Opinión
El futuro ya está aquí y es federal
Ni el Brexit inglés ni el MAGA de Trump son vías de éxito. Hace falta repensar estructuras políticas y de representación, no intentar volver a un pasado supuestamente idílico

Banderas europeas en el Europarlamento, en Bruselas. / Europa Press
Seguramente el hecho más importante de la realidad política de nuestro tiempo es el desencaje entre las estructuras políticas e institucionales en que vivimos, y los procesos esenciales que afectan a nuestras vidas. Hasta hace no mucho, era el Estado quien encajaba las diversas plantillas territoriales, armado con un poderoso instrumento: la “soberanía nacional”. En los distintos ámbitos temáticos, cada Estado occidental definía un límite, dentro del cual tomaba las decisiones esenciales: el tipo de interés, el volumen del déficit, la aplicación de la propia legislación, la circulación de mensajes e informaciones, las compañías aéreas, el sistema educativo o el servicio militar, entre otras.
Es cierto que, en la realidad, las cosas eran más complicadas: unos Estados eran más soberanos que otros; los intereses privados actuaban e influían desde la oscuridad; una política exterior independiente dependía de tener los medios económicos necesarios y de la benevolencia del Gran Hermano americano. Pero “la verdad oficial” era la que hemos descrito, por mucho que los poderes fácticos la deformasen. No hay que criticar aquella situación: el reconocimiento de la igual soberanía de todos los Estados europeos garantizó (¡por primera vez en la historia!) 70 años de paz y progreso en nuestro continente, mediante la formalización de este orden en los documentos de la conferencia de Helsinki, celebrada en 1975.
Lo nuevo de nuestro tiempo es que se cuestiona aquel orden, a la vez que los grandes procesos de cambio que se producen tienen una escala geográfica distinta, mayor o menor que los Estados–nación vigentes, pero en todo caso no coincidente con ellos. Hay fenómenos de difusión internacional que prescinden de todo marco fronterizo. Modas, estilos, juegos, denominaciones o formas de vida, por citar algunos, constituyen redes de relación entre personas de distintos países que, tal vez, tienen poco en común y probablemente no van a encontrarse jamás. Internet genera el espacio en el que pueden aparecer identidades que no tienen nada que ver con los pasaportes nacionales, sino con el seguimiento de determinados equipos de futbol o de baloncesto, aficiones gastronómicas, turismo o cualquier otra. No es casual que la mayoría de estas identidades aparezcan definidas por una visión turística de la realidad, en la que el viajero va a visitar cosas que ya conoce y que espera sean iguales que las que disfruta en su tierra de origen. Y ya hemos visto qué ocurre con las fronteras en caso de pandemias o de crisis financieras.
La disolución de las identidades nacionales en favor de identidades grupales o individuales, definidas en realidad por prácticas de consumo, hace que las estructuras políticas, asociativas o sindicales que, en el pasado, eran sólidas y canalizaban la acción y la participación de los ciudadanos en la vida colectiva; hoy aparezcan como entidades pasivas, sin influencia real, y cada vez más lejanas del latido social cotidiano. La ausencia de gente joven en las entidades colectivas es, por desgracia, un ejemplo bien conocido y absolutamente general de esta situación. ¿A dónde nos lleva todo esto? No a intentar reconstruir muros y aislarse de las corrientes generales: ni el Brexit inglés ni el MAGA de Trump son vías de éxito. Hace falta repensar estructuras políticas y de representación, no intentar volver a un pasado supuestamente idílico.

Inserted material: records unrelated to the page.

(* ===== verification/WorkflowBatch.v ===== *)
(** * Batches of agents, resumed

    [parallel] starts its agents together and records their results one after the other:
    a crash may leave the start of a batch in the journal.  Here a batch run from a fresh
    place is compared with the same batch where the journal holds a part of it. *)

From S2P Require Import Prelude RustStr StrFind TextLines Journal Workflow JournalLaws WorkflowLaws.

#[local] Open Scope N_scope.
#[local] Open Scope workflow_scope.

Section Values.

(** What a reply becomes in a batch. *)
Definition live_value (r : option (result AgentResult HostError)) : Value :=
  match r with
  | Some (Ok x) => result_value x
  | Some (Err BudgetExceeded) => host_terminal_sentinel TERMINAL_BUDGET
  | Some (Err HostCancelled) => host_terminal_sentinel TERMINAL_CANCELLED
  | None => host_terminal_sentinel TERMINAL_DROPPED_REPLY
  | _ => VNull
  end.

Definition live_kind (r : option (result AgentResult HostError)) : option bytes :=
  match r with
  | Some (Err BudgetExceeded) => Some TERMINAL_BUDGET
  | Some (Err HostCancelled) => Some TERMINAL_CANCELLED
  | None => Some TERMINAL_DROPPED_REPLY
  | _ => None
  end.

Definition after_kind (k : option bytes) (g : Gathered) : Gathered := match k with Some k => with_terminal k g | None => g end.

Lemma gather_live (n : N) (hash : bytes) (r : option (result AgentResult HostError)) (g : Gathered) :
  gather_one g (LiveAgent n hash r) = with_resolved (Some (n, hash), live_value r) (after_kind (live_kind r) g).
Proof. by destruct r as [[|[]]|]. Qed.

(** A replayed result of a batch does what it did live, but is not recorded again. *)
Lemma gather_replayed (r : option (result AgentResult HostError)) (g : Gathered) :
  live_kind r ≠ Some TERMINAL_BUDGET → live_kind r ≠ Some TERMINAL_CANCELLED →
  gather_one g (ReplayedAgent (live_value r)) =
  match live_kind r with Some k => with_terminal k g | None => with_resolved (None, live_value r) g end.
Proof. intros H1 H2. by destruct r as [[|[]]|]. Qed.

Definition like (g g' : Gathered) : Prop :=
  terminal_kind g = terminal_kind g' ∧ terminal_error g = terminal_error g' ∧ resumable g = resumable g'
  ∧ (terminal_kind g = None → map snd (resolved g) = map snd (resolved g')).

Lemma like_live (n : N) (hash : bytes) (r : option (result AgentResult HostError)) (g g' : Gathered) :
  like g g' → like (gather_one g (LiveAgent n hash r)) (gather_one g' (LiveAgent n hash r)).
Proof.
  intros (H1 & H2 & H3 & H4). rewrite !gather_live. unfold like. destruct (live_kind r) as [k|]; cbn; rewrite <-?H1, <-?H2, <-?H3; split_and!; try done.
  - by destruct (terminal_kind g).
  - intros Hk. by rewrite !map_app, H4.
Qed.

Lemma like_replayed (n : N) (hash : bytes) (r : option (result AgentResult HostError)) (g g' : Gathered) :
  like g g' → resumable (gather_one g (LiveAgent n hash r)) = false → like (gather_one g (LiveAgent n hash r)) (gather_one g' (ReplayedAgent (live_value r))).
Proof.
  intros (H1 & H2 & H3 & H4) Hres. rewrite gather_live in *. rewrite gather_replayed.
  2,3: intros Hk; rewrite Hk in Hres; cbn in Hres; by rewrite orb_true_r in Hres.
  unfold like. destruct (live_kind r) as [k|]; cbn; rewrite <-?H1, <-?H2, <-?H3; split_and!; try done.
  - by destruct (terminal_kind g).
  - intros Hk. by rewrite !map_app, H4.
Qed.

Lemma resumable_stays (ps : list PendingAgent) (g : Gathered) : resumable (fold_left gather_one ps g) = false → resumable g = false.
Proof.
  revert g. induction ps as [|x ps IH]; intros g H; [done|]. apply IH in H. destruct x as [v|n hash r].
  - cbn in H. destruct (is_host_terminal_sentinel v); [|by destruct (replay_host_error v)]. cbn in H. by destruct (resumable g).
  - rewrite gather_live in H. cbn in H. destruct (live_kind r); [|done]. cbn in H. by destruct (resumable g).
Qed.

End Values.

Section Batch.
Context {json : JsonText} {faults : DiskFaults} {laws : JsonLaws} {sound : SoundDisk}.
Variable p : bytes.

Definition reply_of (r : Reply AgentResult) : option (result AgentResult HostError) := match r with Replied r => Some r | _ => None end.

Fixpoint live_from (w : World) (n : N) (os : list AgentOpts) : list PendingAgent :=
  match os with
  | [] => []
  | o :: os => LiveAgent n (agent_hash o) (reply_of (spawn_reply w n o)) :: live_from w (n + 1) os
  end.

(** The results of a batch as they are recorded. *)
Fixpoint rows (w : World) (n : N) (os : list AgentOpts) : list (option (N * bytes) * Value) :=
  match os with
  | [] => []
  | o :: os => (Some (n, agent_hash o), live_value (reply_of (spawn_reply w n o))) :: rows w (n + 1) os
  end.

Fixpoint row_entries (w : World) (n : N) (os : list AgentOpts) : list JournalEntry :=
  match os with
  | [] => []
  | o :: os => mkEntry n SPAWN_AGENT (agent_hash o) (live_value (reply_of (spawn_reply w n o))) (clock w n) :: row_entries w (n + 1) os
  end.

(** The channel is open for every agent of the batch. *)
Fixpoint open_from (w : World) (n : N) (os : list AgentOpts) : Prop :=
  match os with [] => True | o :: os => spawn_reply w n o ≠ Closed ∧ open_from w (n + 1) os end.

Al revés: hay que avanzar, y hacerlo en todas direcciones. Hacia arriba: promoviendo y reforzando la Unión Europea, como ejemplo y como promotor de la creación de estructuras amplias, respetuosas con sus miembros y capaces de hacer frente a los grandes retos que nos plantean los imperios. A la vez, hay que extender la autoridad política hacia abajo: hacia los territorios, regiones, ciudades, áreas metropolitanas; hacia aquellos ámbitos en que la convivencia entre las personas no deriva de la condición jurídica de un pasaporte, sino de compartir espacio, trabajo, ocio o cultura. Y también hacia el exterior, hacia fuera de las estructuras políticas: asegurando que las sociedades puedan, mediante la deliberación ciudadana y la participación, hacerse cada vez más dueñas de su futuro.
¿Es todo esto demasiado extenso, demasiado ambicioso? No tiene por qué: no sería más que empezar a trabajar en la puesta al día de uno de los idearios políticos más tradicionales: un federalismo actualizado, capaz de cruzar fronteras y de abordar problemas nuevos, como la globalización económica o la crisis ecológica. Puede ser difícil, pero: ¿qué otra posibilidad hay?